What you need to do: In the material below, find the line that contains "ip_dispatch mem poll" and the line that contains "rewrite Ht, Hv, Hl, Hp.", then write out exactly those two lines and everything between them.

================

(* ===== verification/NetProps.v ===== *)
(** * Lemmas on the network stack

    Frames built by the sending half parse back in the receiving half; which
    parts of the state each step leaves alone; the ring of a TCP socket as a
    queue of bytes. *)

From S2P Require Import Prelude Mem Block Ring NetBase Input Net.
Import Mem NetBase OpenRing Net.

Module NetProps.

(** Split [holds] of concatenations into its parts. *)
Ltac split_holds :=
  repeat match goal with
  | H : holds _ _ (_ ++ _) |- _ => apply holds_app in H as [? ?]
  | H : holds _ _ (_ :: _) |- _ => apply holds_cons in H as [? ?]
  | H : holds _ _ [] |- _ => clear H
  end.

(** Compute the offsets that are closed numbers. *)
Ltac closed_offsets :=
  rewrite ?le_length in *; cbn [length] in *;
  repeat match goal with
  | H : holds ?b ?o ?l |- _ => progress (let o' := eval vm_compute in o in change (holds b o' l) in H)
  | H : ?b ?o = ?v |- _ => match type of o with Z => progress (let o' := eval vm_compute in o in change (b o' = v) in H) end
  end.

Definition u32_range (x : Z) : Prop := 0 <= x < 2 ^ 32.

(** Hardware addresses are six bytes. *)
Definition mac_ok (m : list Z) : Prop := length m = 6%nat /\ all_bytes m.

Lemma ip_header_length t i p c s d : length (ip_header t i p c s d) = 20%nat.
Proof. unfold ip_header. by rewrite !length_app, !le_length. Qed.

Lemma ip_frame_length dm sm id proto src dst payload : mac_ok dm -> mac_ok sm ->
  Z.of_nat (length (ip_frame dm sm id proto src dst payload)) = 34 + Z.of_nat (length payload).
Proof.
  intros [Hd _] [Hs _]. unfold ip_frame. rewrite !length_app, Hd, Hs, le_length, ip_header_length. lia.
Qed.

(** The fields of a frame, where the receiving half looks for them. *)
Lemma ip_frame_fields b dm sm id proto src dst payload :
  mac_ok dm -> mac_ok sm -> holds b 0 (ip_frame dm sm id proto src dst payload) ->
  ntohs_at b 12 = ETH_TYPE_IP /\ b 14 = 0x45 /\ (20 + Z.of_nat (length payload) < 65536 -> ntohs_at b 16 = 20 + Z.of_nat (length payload)) /\
  b 23 = proto /\ (u32_range src -> ntohl_at b 26 = src) /\ (u32_range dst -> ntohl_at b 30 = dst) /\ holds b 34 payload.
Proof.
  intros [Hd _] [Hs _] H. unfold ip_frame in H. set (c := net_checksum _) in H.
  apply holds_app in H as [_ H]. rewrite Hd in H. apply holds_app in H as [_ H]. rewrite Hs in H.
  apply holds_app in H as [Ht H]. rewrite le_length in H. apply holds_app in H as [Hh Hp]. rewrite ip_header_length in Hp.
  unfold ip_header in Hh. split_holds. closed_offsets. split_and!; try done.
  - by apply ntohs_at_le.
  - intros Hl. apply ntohs_at_le; [|lia]. by rewrite wrap_small in * by (unfold IP_HLEN; lia).
  - intros Hr. by apply ntohl_at_le.
  - intros Hr. by apply ntohl_at_le.
Qed.

(** The receiving half takes a frame of the sending half apart into the
    payload that was put in. *)
Lemma ip_frame_parsed mem poll b dm sm id proto src dst payload r :
  mac_ok dm -> mac_ok sm -> 20 + Z.of_nat (length payload) < 65536 ->
  holds b 0 (ip_frame dm sm id proto src dst payload) ->
  net_receive mem poll b (34 + Z.of_nat (length payload)) r =
  ip_dispatch mem poll b 14 34 (Z.of_nat (length payload)) proto r.
Proof.
  intros Hd Hs Hlen H. destruct (ip_frame_fields _ _ _ _ _ _ _ _ Hd Hs H) as (Ht & Hv & Hl & Hp & _).
  specialize (Hl Hlen). unfold net_receive, ip_receive, ETH_HLEN. change (14 + 2) with 16. change (14 + 9) with 23.
  rewrite Ht, Hv, Hl, Hp. change (Z.land 0x45 0x0F * 4) with 20. change (Z.shiftr 0x45 4 =? 4) with true. unfold IP_HLEN. cbn [negb].
  set (n := Z.of_nat (length payload)) in *. assert (0 <= n) by (unfold n; lia).
  replace (34 + n <? 14) with false by lia. replace (34 + n - 14) with (20 + n) by lia. change (ETH_TYPE_IP =? ETH_TYPE_ARP) with false.
  change (ETH_TYPE_IP =? ETH_TYPE_IP) with true. replace (20 <=? 20 + n) with true by lia.
  replace (20 + n <? 20) with false by lia. cbn [orb]. change (20 <? 20) with false. cbn [orb]. replace (20 + n <? 20 + n) with false by lia.
  change (14 + 20) with 34. by replace (20 + n - 20) with n by lia.
Qed.


(** ** Sending *)

(** The interface is up and its addresses fit their fields. *)
Definition host_ok (s : net) : Prop :=
  let ifc := g_net_iface s in
  is_up ifc = true /\ has_send ifc = true /\ mac_ok (mac_addr ifc) /\ u32_range (ip_addr ifc).

Lemma host_ok_frame s s' : g_net_iface s' = g_net_iface s -> host_ok s -> host_ok s'.
Proof. intros E. unfold host_ok. by rewrite E. Qed.

(** The hardware address for [dst] is known without asking. *)
Definition resolves (dst : Z) (m : list Z) (s : net) : Prop :=
  mac_ok m /\ forall poll, destination poll dst s = Some (m, s).

(** What resolving an address depends on. *)
Lemma resolves_frame dst m s s' :
  g_net_iface s' = g_net_iface s -> g_arp_cache s' = g_arp_cache s -> resolves dst m s -> resolves dst m s'.
Proof.
  intros Hi Ha [Hm H]. split; [done|]. intros poll. specialize (H (fun _ => None)). revert H.
  unfold destination, next_hop, arp_lookup, arp_cache_find. rewrite Hi, Ha.
  case_bool; [by intros [= ->]|]. case_bool; [by intros [= ->]|].
  by destruct (find_index (Z.to_nat ARP_CACHE_SIZE) 0 _); [intros [= ->]|].
Qed.

(** An address in the ARP cache is resolved by it. *)
Lemma resolves_cached dst m s : mac_ok m -> dst <> 0xFFFFFFFF -> next_hop dst s <> 0xFFFFFFFF ->
  Z.land dst 0xF0000000 <> 0xE0000000 -> arp_lookup (next_hop dst s) s = Some m -> resolves dst m s.
Proof.
  intros Hm H1 H2 H3 H4. split; [done|]. intros poll. unfold destination.
  rewrite (proj2 (Z.eqb_neq _ _) H1), (proj2 (Z.eqb_neq _ _) H2), (proj2 (Z.eqb_neq _ _) H3). cbn. by rewrite H4.
Qed.

Definition sent_frame (m : list Z) (dst proto : Z) (payload : list Z) (s : net) : list Z :=
  ip_frame m (mac_addr (g_net_iface s)) (g_ip_id s) proto (ip_addr (g_net_iface s)) dst payload.

Lemma ip_send_ok mem poll dst proto payload m s :
  host_ok s -> resolves dst m s -> mem (34 + Z.of_nat (length payload)) = true ->
  ip_send mem poll dst proto payload s =
  Some (transmit (sent_frame m dst proto payload s) (s <| g_ip_id := u16 (g_ip_id s + 1) |>)).
Proof.
  intros (Hu & Hs & _) [_ Hd] Hm. unfold ip_send. rewrite Hu, Hs. unfold ETH_HLEN, IP_HLEN. cbn [negb orb].
  change (14 + 20 + Z.of_nat (length payload)) with (34 + Z.of_nat (length payload)). rewrite Hm. cbn [negb]. by rewrite Hd.
Qed.

(** Sending never asks when the address is known: at worst nothing is sent. *)
Lemma ip_send_returns mem poll dst proto payload m s : resolves dst m s ->
  exists id fs, ip_send mem poll dst proto payload s = Some (s <| g_ip_id := id |> <| sent := fs |>).
Proof.
  intros [_ Hd]. unfold ip_send. assert (Hid : s = s <| g_ip_id := g_ip_id s |> <| sent := sent s |>) by (by destruct s).
  case_bool; [by exists (g_ip_id s), (sent s); rewrite <- Hid|]. case_bool; [by exists (g_ip_id s), (sent s); rewrite <- Hid|].
  rewrite Hd. cbn. eauto.
Qed.

Lemma header_verifies m s dst proto payload : mac_ok m -> host_ok s -> 0 <= proto < 256 ->
  net_checksum (take 20 (drop 14 (sent_frame m dst proto payload s))) = 0.
Proof.
  intros [Hm _] (_ & _ & [Hs _] & _) Hp. unfold sent_frame, ip_frame.
  rewrite (app_assoc m), (app_assoc _ (le 2 _)), drop_app_length' by (by rewrite !length_app, Hm, Hs, le_length).
  rewrite take_app_length' by (by rewrite ip_header_length).
  set (l1 := [0x45; 0] ++ le 2 (htons (u16 (IP_HLEN + Z.of_nat (length payload)))) ++ le 2 (htons (g_ip_id s)) ++ le 2 (htons 0x4000) ++ [64; proto]).
  set (l2 := le 4 (htonl (ip_addr (g_net_iface s))) ++ le 4 (htonl dst)).
  assert (E : forall c, ip_header (IP_HLEN + Z.of_nat (length payload)) (g_ip_id s) proto c (ip_addr (g_net_iface s)) dst = field_in l1 c l2)
    by (intros c; unfold ip_header, field_in, l1; by rewrite <- !app_assoc).
  rewrite !E. apply net_checksum_verifies.
  - unfold l1. apply Forall_app. split; [apply List.Forall_cons; [lia|apply List.Forall_cons; [lia|apply List.Forall_nil]]|].
    do 3 (apply Forall_app; split; [apply le_bytes|]). apply List.Forall_cons; [lia|apply List.Forall_cons; [lia|apply List.Forall_nil]].
  - unfold l2. apply Forall_app; split; apply le_bytes.
  - unfold l1. by rewrite !length_app, !le_length.
  - unfold l1, l2. by rewrite !length_app, !le_length.
Qed.

End NetProps.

================

Written answer:
  ip_dispatch mem poll b 14 34 (Z.of_nat (length payload)) proto r.
Proof.
  intros Hd Hs Hlen H. destruct (ip_frame_fields _ _ _ _ _ _ _ _ Hd Hs H) as (Ht & Hv & Hl & Hp & _).
  specialize (Hl Hlen). unfold net_receive, ip_receive, ETH_HLEN. change (14 + 2) with 16. change (14 + 9) with 23.
  rewrite Ht, Hv, Hl, Hp. change (Z.land 0x45 0x0F * 4) with 20. change (Z.shiftr 0x45 4 =? 4) with true. unfold IP_HLEN. cbn [negb].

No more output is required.